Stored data

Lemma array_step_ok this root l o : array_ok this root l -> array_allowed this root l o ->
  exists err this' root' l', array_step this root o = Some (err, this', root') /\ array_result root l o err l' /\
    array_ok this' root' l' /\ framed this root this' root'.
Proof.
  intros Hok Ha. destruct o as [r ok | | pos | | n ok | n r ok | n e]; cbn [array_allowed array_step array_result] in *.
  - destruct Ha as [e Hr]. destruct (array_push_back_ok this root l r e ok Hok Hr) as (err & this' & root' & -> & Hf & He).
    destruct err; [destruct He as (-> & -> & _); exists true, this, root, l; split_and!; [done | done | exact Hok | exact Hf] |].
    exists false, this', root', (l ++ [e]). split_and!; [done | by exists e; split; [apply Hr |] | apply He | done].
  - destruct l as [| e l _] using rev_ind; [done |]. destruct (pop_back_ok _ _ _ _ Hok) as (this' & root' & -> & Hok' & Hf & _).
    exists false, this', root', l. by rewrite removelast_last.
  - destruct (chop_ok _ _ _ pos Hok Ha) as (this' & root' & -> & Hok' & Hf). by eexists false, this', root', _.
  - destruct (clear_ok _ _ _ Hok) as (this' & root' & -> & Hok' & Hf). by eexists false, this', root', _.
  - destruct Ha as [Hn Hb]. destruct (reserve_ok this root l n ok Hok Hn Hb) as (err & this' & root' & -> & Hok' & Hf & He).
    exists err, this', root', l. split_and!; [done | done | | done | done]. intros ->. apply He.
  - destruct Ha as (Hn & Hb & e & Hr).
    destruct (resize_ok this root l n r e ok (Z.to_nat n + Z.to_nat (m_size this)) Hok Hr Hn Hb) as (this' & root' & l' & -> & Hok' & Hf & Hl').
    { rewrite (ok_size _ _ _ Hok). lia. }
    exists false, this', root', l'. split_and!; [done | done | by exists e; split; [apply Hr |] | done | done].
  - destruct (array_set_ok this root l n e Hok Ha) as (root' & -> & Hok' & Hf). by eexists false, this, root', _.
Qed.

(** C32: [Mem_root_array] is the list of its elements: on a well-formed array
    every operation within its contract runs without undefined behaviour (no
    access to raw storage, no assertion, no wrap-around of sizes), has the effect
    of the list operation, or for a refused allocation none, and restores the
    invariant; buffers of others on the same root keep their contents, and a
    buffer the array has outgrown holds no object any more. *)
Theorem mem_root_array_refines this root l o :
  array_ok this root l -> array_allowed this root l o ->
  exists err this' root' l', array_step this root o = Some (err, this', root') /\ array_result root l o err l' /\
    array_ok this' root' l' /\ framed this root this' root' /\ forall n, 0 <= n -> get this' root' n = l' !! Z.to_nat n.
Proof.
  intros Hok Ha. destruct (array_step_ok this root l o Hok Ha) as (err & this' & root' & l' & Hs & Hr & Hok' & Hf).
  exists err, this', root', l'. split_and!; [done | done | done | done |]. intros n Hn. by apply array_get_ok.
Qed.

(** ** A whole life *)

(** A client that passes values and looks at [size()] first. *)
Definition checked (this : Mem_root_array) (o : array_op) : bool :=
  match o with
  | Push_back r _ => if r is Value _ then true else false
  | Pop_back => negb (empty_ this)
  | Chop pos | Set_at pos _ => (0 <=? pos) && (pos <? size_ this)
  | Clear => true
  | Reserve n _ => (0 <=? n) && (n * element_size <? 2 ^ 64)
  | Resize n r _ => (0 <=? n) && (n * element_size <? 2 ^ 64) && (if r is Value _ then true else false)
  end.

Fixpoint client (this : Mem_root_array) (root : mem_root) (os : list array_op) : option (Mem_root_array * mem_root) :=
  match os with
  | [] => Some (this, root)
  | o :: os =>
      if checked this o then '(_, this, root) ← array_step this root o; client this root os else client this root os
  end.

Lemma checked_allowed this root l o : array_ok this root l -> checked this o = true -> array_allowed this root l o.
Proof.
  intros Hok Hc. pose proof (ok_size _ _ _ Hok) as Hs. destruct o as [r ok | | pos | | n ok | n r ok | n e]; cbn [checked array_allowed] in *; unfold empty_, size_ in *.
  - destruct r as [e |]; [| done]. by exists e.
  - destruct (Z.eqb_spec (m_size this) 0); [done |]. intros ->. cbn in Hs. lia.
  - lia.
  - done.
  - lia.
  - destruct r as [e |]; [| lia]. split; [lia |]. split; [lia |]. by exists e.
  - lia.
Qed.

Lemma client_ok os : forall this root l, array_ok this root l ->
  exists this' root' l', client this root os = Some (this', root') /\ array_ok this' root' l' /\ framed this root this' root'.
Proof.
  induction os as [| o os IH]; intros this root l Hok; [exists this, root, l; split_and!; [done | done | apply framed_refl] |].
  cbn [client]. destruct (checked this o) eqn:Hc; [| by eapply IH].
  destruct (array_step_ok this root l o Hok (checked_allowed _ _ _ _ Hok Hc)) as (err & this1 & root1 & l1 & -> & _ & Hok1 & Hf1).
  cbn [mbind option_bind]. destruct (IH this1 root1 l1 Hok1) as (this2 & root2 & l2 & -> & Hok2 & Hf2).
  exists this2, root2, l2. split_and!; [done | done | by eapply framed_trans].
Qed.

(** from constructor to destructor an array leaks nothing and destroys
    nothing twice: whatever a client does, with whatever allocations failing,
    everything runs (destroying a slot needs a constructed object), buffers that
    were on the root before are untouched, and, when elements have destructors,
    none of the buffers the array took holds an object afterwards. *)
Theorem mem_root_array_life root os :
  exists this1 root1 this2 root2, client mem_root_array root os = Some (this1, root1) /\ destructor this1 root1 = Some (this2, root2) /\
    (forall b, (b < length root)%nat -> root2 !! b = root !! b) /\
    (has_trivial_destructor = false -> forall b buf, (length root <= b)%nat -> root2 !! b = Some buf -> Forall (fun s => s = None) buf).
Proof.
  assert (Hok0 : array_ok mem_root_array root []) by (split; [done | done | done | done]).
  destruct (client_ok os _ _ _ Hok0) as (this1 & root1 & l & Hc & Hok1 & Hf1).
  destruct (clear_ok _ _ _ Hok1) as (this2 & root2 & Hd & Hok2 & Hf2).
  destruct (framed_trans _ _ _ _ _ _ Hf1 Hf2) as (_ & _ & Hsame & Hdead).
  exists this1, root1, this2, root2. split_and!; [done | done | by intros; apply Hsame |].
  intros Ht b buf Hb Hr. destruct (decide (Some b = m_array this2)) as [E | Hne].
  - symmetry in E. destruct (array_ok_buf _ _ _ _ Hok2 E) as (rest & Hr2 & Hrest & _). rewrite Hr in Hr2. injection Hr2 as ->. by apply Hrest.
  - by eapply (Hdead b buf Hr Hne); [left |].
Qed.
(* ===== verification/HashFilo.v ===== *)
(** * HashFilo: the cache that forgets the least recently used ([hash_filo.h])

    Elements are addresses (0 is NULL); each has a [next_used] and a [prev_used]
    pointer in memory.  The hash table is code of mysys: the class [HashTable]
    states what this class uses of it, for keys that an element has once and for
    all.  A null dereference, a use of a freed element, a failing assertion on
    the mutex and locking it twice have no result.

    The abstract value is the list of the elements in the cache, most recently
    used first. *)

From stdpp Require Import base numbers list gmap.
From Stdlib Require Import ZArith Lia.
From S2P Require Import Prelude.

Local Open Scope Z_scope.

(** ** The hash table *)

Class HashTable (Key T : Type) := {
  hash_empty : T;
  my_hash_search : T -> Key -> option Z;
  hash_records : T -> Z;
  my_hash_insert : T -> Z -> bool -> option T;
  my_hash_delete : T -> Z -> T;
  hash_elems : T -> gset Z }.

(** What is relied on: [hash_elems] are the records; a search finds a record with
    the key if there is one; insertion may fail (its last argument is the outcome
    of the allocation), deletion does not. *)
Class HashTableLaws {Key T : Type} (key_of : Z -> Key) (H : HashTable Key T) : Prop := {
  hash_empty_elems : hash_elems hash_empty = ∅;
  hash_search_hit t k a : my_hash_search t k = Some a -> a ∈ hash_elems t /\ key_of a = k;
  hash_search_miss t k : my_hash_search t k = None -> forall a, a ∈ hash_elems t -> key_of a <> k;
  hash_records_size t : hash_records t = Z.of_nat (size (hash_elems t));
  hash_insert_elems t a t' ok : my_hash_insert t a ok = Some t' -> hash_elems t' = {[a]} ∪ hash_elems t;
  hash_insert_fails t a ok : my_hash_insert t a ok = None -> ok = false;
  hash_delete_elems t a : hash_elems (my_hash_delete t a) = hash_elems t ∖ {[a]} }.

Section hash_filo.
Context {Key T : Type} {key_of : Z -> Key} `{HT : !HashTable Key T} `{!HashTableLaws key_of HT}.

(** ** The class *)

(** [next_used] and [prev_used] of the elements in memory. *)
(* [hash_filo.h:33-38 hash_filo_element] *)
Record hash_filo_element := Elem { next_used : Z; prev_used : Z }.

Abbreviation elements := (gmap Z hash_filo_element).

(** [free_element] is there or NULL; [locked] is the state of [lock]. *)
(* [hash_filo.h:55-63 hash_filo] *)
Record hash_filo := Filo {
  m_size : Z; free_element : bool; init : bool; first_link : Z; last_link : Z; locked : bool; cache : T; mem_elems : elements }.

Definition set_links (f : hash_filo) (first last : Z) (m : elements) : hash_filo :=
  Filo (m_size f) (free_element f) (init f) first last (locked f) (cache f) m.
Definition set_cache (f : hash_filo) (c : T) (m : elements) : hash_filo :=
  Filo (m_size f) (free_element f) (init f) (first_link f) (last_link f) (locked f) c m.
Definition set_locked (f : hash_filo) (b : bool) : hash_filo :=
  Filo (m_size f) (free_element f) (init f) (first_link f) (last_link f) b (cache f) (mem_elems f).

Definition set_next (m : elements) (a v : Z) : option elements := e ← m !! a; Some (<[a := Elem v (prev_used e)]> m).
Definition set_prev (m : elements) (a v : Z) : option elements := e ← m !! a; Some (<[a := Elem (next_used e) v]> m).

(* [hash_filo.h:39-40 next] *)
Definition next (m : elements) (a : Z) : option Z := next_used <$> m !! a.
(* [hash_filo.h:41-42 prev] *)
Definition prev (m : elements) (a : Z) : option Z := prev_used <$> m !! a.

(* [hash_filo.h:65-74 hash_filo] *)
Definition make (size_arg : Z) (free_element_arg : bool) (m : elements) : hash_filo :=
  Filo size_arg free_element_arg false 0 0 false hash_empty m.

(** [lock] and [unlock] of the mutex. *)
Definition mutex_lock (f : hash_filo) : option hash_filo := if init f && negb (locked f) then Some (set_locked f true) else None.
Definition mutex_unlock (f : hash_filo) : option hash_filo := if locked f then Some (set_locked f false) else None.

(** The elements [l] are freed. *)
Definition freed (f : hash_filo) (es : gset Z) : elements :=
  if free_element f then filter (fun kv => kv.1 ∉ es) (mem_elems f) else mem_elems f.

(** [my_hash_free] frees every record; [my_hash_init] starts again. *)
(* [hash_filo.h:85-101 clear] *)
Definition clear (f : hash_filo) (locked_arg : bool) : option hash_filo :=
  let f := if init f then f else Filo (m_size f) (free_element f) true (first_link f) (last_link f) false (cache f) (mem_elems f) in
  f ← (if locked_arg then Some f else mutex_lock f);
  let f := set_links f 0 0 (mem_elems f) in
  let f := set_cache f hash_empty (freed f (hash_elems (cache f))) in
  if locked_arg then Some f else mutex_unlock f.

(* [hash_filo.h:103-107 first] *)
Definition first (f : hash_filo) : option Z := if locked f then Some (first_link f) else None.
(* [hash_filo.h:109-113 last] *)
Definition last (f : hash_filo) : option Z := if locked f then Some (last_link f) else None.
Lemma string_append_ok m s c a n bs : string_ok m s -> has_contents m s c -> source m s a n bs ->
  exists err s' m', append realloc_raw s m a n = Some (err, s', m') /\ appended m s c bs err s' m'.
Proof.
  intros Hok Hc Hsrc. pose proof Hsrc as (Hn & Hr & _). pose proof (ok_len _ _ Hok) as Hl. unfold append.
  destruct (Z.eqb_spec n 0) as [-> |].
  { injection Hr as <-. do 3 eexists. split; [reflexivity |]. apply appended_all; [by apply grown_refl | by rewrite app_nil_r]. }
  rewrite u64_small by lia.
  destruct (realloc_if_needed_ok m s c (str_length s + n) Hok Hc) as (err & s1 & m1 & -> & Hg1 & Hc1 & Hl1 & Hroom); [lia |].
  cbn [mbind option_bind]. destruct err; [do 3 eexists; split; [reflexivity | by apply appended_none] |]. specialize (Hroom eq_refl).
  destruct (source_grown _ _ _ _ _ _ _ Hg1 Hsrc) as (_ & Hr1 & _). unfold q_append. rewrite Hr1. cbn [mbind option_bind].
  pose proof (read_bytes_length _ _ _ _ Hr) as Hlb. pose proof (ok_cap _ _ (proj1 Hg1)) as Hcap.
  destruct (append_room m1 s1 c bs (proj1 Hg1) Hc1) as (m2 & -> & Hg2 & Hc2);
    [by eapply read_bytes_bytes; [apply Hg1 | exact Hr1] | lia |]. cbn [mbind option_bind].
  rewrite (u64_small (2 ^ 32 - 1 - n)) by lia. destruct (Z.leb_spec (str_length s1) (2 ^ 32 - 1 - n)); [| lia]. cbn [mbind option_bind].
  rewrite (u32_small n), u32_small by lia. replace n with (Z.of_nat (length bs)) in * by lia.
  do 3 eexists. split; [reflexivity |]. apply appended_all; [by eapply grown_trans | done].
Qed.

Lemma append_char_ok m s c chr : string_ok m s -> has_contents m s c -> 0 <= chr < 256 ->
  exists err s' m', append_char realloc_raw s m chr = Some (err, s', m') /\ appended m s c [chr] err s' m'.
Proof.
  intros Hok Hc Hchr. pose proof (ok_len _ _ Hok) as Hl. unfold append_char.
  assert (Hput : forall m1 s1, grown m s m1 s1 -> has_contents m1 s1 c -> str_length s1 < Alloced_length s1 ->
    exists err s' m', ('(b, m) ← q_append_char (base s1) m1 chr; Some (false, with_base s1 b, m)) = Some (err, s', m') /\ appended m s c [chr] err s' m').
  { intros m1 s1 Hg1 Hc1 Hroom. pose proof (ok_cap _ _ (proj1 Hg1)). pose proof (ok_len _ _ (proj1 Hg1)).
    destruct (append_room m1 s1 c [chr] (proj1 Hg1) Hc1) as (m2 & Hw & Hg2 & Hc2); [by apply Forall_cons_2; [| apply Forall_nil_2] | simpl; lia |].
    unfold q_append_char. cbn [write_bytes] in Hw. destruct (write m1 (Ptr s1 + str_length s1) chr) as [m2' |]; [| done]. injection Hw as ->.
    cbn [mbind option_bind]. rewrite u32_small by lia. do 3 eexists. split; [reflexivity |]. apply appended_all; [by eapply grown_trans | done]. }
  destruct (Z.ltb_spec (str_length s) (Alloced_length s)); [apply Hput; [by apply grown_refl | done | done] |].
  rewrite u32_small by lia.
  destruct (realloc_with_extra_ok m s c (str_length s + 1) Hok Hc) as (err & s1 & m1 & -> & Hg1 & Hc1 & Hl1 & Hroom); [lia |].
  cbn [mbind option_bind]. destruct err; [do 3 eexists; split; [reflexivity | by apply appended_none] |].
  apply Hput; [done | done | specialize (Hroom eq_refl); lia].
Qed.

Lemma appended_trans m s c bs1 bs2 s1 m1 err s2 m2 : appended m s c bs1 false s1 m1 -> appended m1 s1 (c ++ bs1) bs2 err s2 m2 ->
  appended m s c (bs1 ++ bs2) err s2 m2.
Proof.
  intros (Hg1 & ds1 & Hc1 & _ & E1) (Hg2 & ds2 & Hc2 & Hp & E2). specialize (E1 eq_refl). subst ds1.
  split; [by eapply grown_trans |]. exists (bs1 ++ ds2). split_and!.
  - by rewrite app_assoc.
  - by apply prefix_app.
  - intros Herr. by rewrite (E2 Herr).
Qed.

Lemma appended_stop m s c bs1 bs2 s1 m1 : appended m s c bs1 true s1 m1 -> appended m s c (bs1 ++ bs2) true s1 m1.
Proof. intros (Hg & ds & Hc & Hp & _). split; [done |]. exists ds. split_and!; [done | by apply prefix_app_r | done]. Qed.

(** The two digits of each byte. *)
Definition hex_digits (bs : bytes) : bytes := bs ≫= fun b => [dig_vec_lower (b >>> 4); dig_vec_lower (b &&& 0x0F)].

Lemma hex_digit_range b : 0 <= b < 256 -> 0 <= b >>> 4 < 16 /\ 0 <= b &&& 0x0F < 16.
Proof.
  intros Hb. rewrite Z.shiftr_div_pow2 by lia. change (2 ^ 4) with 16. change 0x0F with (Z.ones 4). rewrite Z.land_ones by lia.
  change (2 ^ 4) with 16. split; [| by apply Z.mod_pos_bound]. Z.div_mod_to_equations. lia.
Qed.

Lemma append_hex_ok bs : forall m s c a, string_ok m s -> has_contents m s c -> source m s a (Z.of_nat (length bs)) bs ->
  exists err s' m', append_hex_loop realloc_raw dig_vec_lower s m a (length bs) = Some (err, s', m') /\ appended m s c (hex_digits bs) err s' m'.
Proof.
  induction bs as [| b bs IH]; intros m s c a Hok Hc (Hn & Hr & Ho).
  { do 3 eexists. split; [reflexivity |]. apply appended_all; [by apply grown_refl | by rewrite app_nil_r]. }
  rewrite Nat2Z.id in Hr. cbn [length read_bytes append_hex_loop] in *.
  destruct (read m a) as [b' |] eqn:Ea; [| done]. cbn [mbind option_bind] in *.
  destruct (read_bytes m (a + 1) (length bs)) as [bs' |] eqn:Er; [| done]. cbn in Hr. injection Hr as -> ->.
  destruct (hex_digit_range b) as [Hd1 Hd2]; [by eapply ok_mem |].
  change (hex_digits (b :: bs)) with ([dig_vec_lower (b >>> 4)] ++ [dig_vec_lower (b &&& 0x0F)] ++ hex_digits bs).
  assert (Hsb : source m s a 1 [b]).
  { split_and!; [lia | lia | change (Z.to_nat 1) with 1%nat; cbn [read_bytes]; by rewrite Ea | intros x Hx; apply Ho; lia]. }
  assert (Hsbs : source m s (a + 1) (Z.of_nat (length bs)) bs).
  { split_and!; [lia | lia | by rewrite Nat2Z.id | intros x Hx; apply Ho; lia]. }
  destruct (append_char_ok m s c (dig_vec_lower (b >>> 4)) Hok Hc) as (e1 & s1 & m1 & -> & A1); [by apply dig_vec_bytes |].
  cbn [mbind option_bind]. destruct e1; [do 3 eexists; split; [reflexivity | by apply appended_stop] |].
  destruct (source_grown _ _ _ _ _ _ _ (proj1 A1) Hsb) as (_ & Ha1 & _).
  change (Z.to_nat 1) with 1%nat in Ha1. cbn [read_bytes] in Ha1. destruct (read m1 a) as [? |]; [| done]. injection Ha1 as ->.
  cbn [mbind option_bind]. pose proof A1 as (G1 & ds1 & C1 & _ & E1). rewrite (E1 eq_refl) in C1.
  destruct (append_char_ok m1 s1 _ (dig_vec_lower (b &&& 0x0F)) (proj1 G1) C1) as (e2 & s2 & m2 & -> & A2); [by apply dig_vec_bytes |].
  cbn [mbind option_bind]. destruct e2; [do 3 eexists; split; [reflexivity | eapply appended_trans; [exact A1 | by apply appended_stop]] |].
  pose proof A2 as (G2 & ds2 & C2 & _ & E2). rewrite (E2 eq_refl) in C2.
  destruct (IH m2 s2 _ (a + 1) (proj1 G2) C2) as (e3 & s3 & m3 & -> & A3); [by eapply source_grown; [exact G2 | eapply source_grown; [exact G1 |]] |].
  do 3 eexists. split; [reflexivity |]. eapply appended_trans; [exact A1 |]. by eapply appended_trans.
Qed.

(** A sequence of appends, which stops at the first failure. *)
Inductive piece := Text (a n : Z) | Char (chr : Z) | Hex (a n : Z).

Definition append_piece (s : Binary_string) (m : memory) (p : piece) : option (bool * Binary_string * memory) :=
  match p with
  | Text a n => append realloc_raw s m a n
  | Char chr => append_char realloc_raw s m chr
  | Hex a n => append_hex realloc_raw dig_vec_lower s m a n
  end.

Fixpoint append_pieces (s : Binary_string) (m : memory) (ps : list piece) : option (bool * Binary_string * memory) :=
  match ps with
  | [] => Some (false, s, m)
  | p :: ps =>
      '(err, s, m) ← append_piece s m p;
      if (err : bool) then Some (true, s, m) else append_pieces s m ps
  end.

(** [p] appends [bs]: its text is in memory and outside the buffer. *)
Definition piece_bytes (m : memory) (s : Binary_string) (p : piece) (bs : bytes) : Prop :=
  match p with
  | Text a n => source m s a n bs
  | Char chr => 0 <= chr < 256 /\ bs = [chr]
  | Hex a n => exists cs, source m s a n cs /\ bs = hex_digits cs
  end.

◆ Work request ◆
Your answer should consist only of the lines above between the line holding "- destruct r as [e |]; [| done]." and the line holding "induction os as", inclusive, each transcribed exactly.

◆ Task response ◆
  - destruct r as [e |]; [| done]. by exists e.
  - destruct (Z.eqb_spec (m_size this) 0); [done |]. intros ->. cbn in Hs. lia.
  - lia.
  - done.
  - lia.
  - destruct r as [e |]; [| lia]. split; [lia |]. split; [lia |]. by exists e.
  - lia.
Qed.

Lemma client_ok os : forall this root l, array_ok this root l ->
  exists this' root' l', client this root os = Some (this', root') /\ array_ok this' root' l' /\ framed this root this' root'.
Proof.
  induction os as [| o os IH]; intros this root l Hok; [exists this, root, l; split_and!; [done | done | apply framed_refl] |].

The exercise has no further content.